I probably shouldn’t have ranked as high as I did on my Joe Blow blog with better directions to my local passport office or phone numbers for my bank (because the bank’s website sucks and does anything but give you their phone number). But I could often make 1st, 2nd or 3rd result until I didn’t. My content was objectively more useful.

For a while, every Google update that people complained about just bumped me higher. Oh well.

I don't think it's even in question that Google de-ranked blogs and other independent sites. I remember Eric Schmidt talking about this publicly back when he was running things, saying that they were intentionally up-ranking larger corporate sites. Google had been the main way that blogs got new readers, then Google took that traffic away. It's no wonder that ecosystem has mostly died off, and Google deserve most of the blame for why the public internet has become such a bland corporate-controlled environment.
This may be why things like Substack and Beehiiv have taken off. The only way to combat reposting through Google is to deliver content directly to email inboxes before it gets ranked and reposted.

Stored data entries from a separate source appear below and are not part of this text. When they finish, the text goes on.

(** * WebWarden crawler engine: a shallow embedding of [CrawlerEngine]

    The engine is a JavaScript class whose methods mutate the fields of
    [this] and suspend on [fetch] and on timers.  The embedding threads the
    fields as an explicit record, lets the network and the clock be an
    oracle consulted at every suspension point, and keeps a log of the
    outbound requests so that statements about "which fetches happened and
    when" can be written down. *)

From Stdlib Require Import ZArith Ascii String List Bool Lia.
From stdpp Require Import base decidable option gmap strings list pretty.
Import ListNotations.
Local Open Scope string_scope.

(** ** JavaScript string primitives (ASCII strings)

    [String.prototype] methods used by the engine, on Rocq strings. *)
Module JsString.

Definition newline : ascii := Ascii.ascii_of_nat 10.

(** White space stripped by [trim]: TAB, LF, VT, FF, CR and SPACE, which
    is all of it in ASCII text; the white space of Unicode beyond ASCII
    (U+00A0, U+FEFF and the like) does not occur in the strings modelled
    here. *)
Definition isSpace (c : ascii) : bool :=
  let n := Ascii.nat_of_ascii c in
  ((9 <=? n)%nat && (n <=? 13)%nat) || (n =? 32)%nat.

Definition lowerChar (c : ascii) : ascii :=
  let n := Ascii.nat_of_ascii c in
  if ((65 <=? n)%nat && (n <=? 90)%nat) then Ascii.ascii_of_nat (n + 32) else c.

Fixpoint toLowerCase (s : string) : string :=
  match s with
  | EmptyString => EmptyString
  | String c r => String (lowerChar c) (toLowerCase r)
  end.

Fixpoint startsWith (s p : string) : bool :=
  match p, s with
  | EmptyString, _ => true
  | String _ _, EmptyString => false
  | String a p', String b s' => Ascii.eqb a b && startsWith s' p'
  end.

(** [s.substring(n)]: the suffix from index [n] on. *)
Fixpoint substring (n : nat) (s : string) : string :=
  match n, s with
  | O, _ => s
  | S _, EmptyString => EmptyString
  | S k, String _ r => substring k r
  end.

There is something additional at play with TechCrunch, though. Recently I feel like they haven't been posting as many articles that are about smaller startups as they used to. They tend to post more about Google, Nvidia, Intel, etc. I find myself reading it less and less because it's mostly news that you can also find elsewhere.

>the whole blogosphere collapsed

And hopefully with it, the word "blogosphere".

Yeah, this exactly. VCs fueled by low interest rates sold the world on free content forever and when the well dried up, all the legacy businesses that wanted to invest in quality and human capital were left holding the bag. It isn't just independent journalism that's suffering. Local journalism and even former stalwarts like Newsweek or Forbes have gone to pot.
Well, it wasn't just VCs. A lot of traditional mainstream media felt that they had to do something. A few like the NYT and The Economist arguably had strong enough brands to come out the other side with subscriptions. Maybe Bloomberg Business Week and some smaller pubs. Forbes, post Malcolm, sold their soul for clicks. A ton of others aren't quite as sad but bad enough.